Spent the day mostly offline finishing Feersum Endjinn, a delightful little book by Ian M. Banks. I had been warned that the Bascule segments were hard to read, but I had no real trouble with them (maybe it's from having witnessed the mangling of English, French, Spanish and Portuguese in every conceivable fashion online).
Anyway:
- David Weiss has joined Planet Tao, and is sure to provide us with yet another original viewpoint on the Mac universe (I'm quite pleased with the current blogroll, which makes for some interesting and varied reading).
- Amy Hoy has published a "field guide" to script.aculo.us' Prototype-based effects in PDF form.
- Jim Hughes neatly echoes my feelings regarding how crappy tech weblogs are getting (something I mentioned last week and back when I cut down heavily on my RSS intake). Weblogs Inc. has been one of the main reasons I'm considering going for Bayesian classification of RSS feeds again, unless they start hiring people that can actually write instead of wrapping linkage to their sister sites in inane witticisms...

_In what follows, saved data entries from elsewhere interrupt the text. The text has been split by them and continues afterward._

Lemma Subscribe_subscribers ty bundles t u s b : b ∈ bundles -> b <> "" -> t ∈ subscribers ty b u (Subscribe ty bundles t u s).2.
Proof.
  intros Hin Hb. unfold Subscribe. destruct bundles as [|b0 bundles]; [by apply elem_of_nil in Hin|]. cbn [snd]. unfold subscribers. cbn [subscribes_ set_subscribes].
  set (f := fun m bundle => _). revert Hin. generalize (b0 :: bundles) as l, (subscribes_ s) as m. intros l.
  enough (forall m, (b ∈ l \/ t ∈ subscribed_in ty b u m) -> t ∈ subscribed_in ty b u (fold_left f l m)) as Hl by (intros m Hin; apply Hl; auto).
  induction l as [|b1 l IH]; intros m Hor; cbn [fold_left]; [destruct Hor as [Hin|]; [by apply elem_of_nil in Hin|done]|].
  apply IH. unfold f, subscribed_in in *. case_bool_decide as Hb1; [subst; destruct Hor as [Hin|]; [apply elem_of_cons in Hin as [->|]; [done|auto]|auto]|].
  destruct (decide (b ∈ l)) as [|Hl]; [by left|]. right. rewrite lookup_insert_eq. cbn [mbind option_bind].
  destruct (decide (bundle_key b u = bundle_key b1 u)) as [E|E].
  - rewrite E, lookup_insert_eq. cbn [default]. case_bool_decide; [done|]. apply elem_of_app. right. by apply list_elem_of_singleton.
  - rewrite lookup_insert_ne by done. destruct Hor as [Hin|Hin]; [apply elem_of_cons in Hin as [->|]; done|].
    destruct (m !! ty); cbn in *; [done|by apply elem_of_nil in Hin].
Qed.

Lemma Unsubscribe_subscribers ty bundles t u s b : b ∈ bundles -> b <> "" -> t ∉ subscribers ty b u (Unsubscribe ty bundles t u s).2.
Proof.
  intros Hin Hb. unfold Unsubscribe. destruct bundles as [|b0 bundles]; [by apply elem_of_nil in Hin|].
  destruct (subscribes_ s !! ty) as [keys|] eqn:Ek; cbn [snd]; unfold subscribers; [|rewrite Ek; cbn; apply not_elem_of_nil].
  cbn [subscribes_ set_subscribes]. rewrite lookup_insert_eq. cbn [mbind option_bind].
  set (f := fun keys bundle => _). revert Hin. generalize (b0 :: bundles) as l. intros l Hin.
  enough (forall l keys, (b ∈ l \/ t ∉ default [] (keys !! bundle_key b u)) -> t ∉ default [] (fold_left f l keys !! bundle_key b u)) as Hl by (apply Hl; auto).
  clear l Hin keys Ek. intros l. induction l as [|b1 l IH]; intros keys Hor; cbn [fold_left]; [destruct Hor as [Hin|]; [by apply elem_of_nil in Hin|done]|].
  apply IH. destruct (decide (b ∈ l)) as [|Hl]; [by left|]. right. unfold f. case_bool_decide as Hb1.
  { subst. destruct Hor as [Hin|]; [|done]. apply elem_of_cons in Hin as [->|]; done. }
  destruct (decide (bundle_key b u = bundle_key b1 u)) as [E|E].
  - rewrite E. destruct (keys !! bundle_key b1 u) as [vec|] eqn:Ev; [|rewrite Ev; cbn; apply not_elem_of_nil].
    destruct (filter (fun t' => t' <> t) vec) as [|x v] eqn:Ef; [rewrite lookup_delete_eq; cbn; apply not_elem_of_nil|].
    rewrite lookup_insert_eq. assert (t ∉ x :: v) as Hx; [|exact Hx]. rewrite <- Ef, list_elem_of_filter. tauto.
  - destruct Hor as [Hin|Hin]; [apply elem_of_cons in Hin as [->|]; done|].
    destruct (keys !! bundle_key b1 u) as [vec|]; [|done]. destruct (filter _ vec); [by rewrite lookup_delete_ne by done|by rewrite lookup_insert_ne by done].
Qed.

End Notify.
(** ** Samples *)

#[local] Existing Instances GmapConcurrent FlowControl.SetPool SampleCodes.

Definition quiet : State := mkState ∅ ∅ ∅ ∅ INVALID_TASK_ID (∅, ∅) [].
Definition client : State := (Subscribe SYNC_INFO_CHANGED ["com.notes"] 7 100 (InitNotifier 7 42 (Some 1) quiet).2).2.
Definition result : CloudSyncInfo := mkInfo 10 20 0 1.
Definition notified : System := mkSys (OnSyncInfoChanged_add [7] "com.notes" "notes.db" result 1000 client) 1000 [] 0 [].

Lemma notified_reachable : reachable init step notified.
Proof.
  apply (reach_step _ _ (mkSys client 1000 [([7], "com.notes", "notes.db", result)] 0 [])).
  2: apply (step_add [7] "com.notes" "notes.db" result client 1000 [] []).
  apply (reach_step _ _ (mkSys client 1000 [] 0 [])); [|by apply (step_read "com.notes" 100)].
  apply (reach_step _ _ (mkSys (InitNotifier 7 42 (Some 1) quiet).2 1000 [] 0 [])); [|apply step_subscribe].
  apply (reach_step _ _ (mkSys quiet 1000 [] 0 [])); [by apply reach_init|apply step_init].
Qed.

Lemma results_notified_witness :
  pending (st notified) 7 "com.notes" "notes.db" = Some result /\
  ((exists d, timers (executor_ (st notified)) = {[notifyTaskId_ (st notified) := d]} /\ d <= 1000 + NOTIFY_DELAY) \/ firing notified = 1%nat) /\
  exists data, OnSyncInfoNotify 7 42 1 data ∈ sent (ExecuteBatchNotify (st notified)) /\ (data !! "com.notes" ≫= fun results => results !! "notes.db") = Some result.
Proof.
  destruct (results_notified notified notified_reachable) as (_ & Hp & _). destruct (Hp 7 "com.notes" "notes.db" result) as [Ht Hs]; [by vm_compute|].
  refine (conj _ (conj Ht _)); [by vm_compute|].
  destruct (Hs {[42 := Some 1]} 42 1) as (data & Hin & Hd); [by vm_compute..|]. exists data. split; [|done].
  change (length (sent (st notified))) with O in Hin. by rewrite drop_0 in Hin.
Defined.

(** The keys of the observers of occasions have no separator: the user's number continues the name of the application. *)
Lemma trigger_keys_collide : GetTriggerKey (Some "com.app1") 0 = GetTriggerKey (Some "com.app") 10.
Proof. by vm_compute. Qed.

End CloudNotify.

- A lot of flat-file supporters like Tim have been mentioning this article of late, and I'd like to throw in my Eur 0.02: All the sites I've run before this one used flat files, and PhpWiki's reliance on mySQL is the only thing that has given me recurring trouble over the years - it's not a coincidence that I'm writing Yaki to work off flat files and building indexes as serialized hash tables. Relational databases are only any good when your data never changes in structure, regardless of how much SQL and Entity-Relationship Kool-Aid you've drunk in college.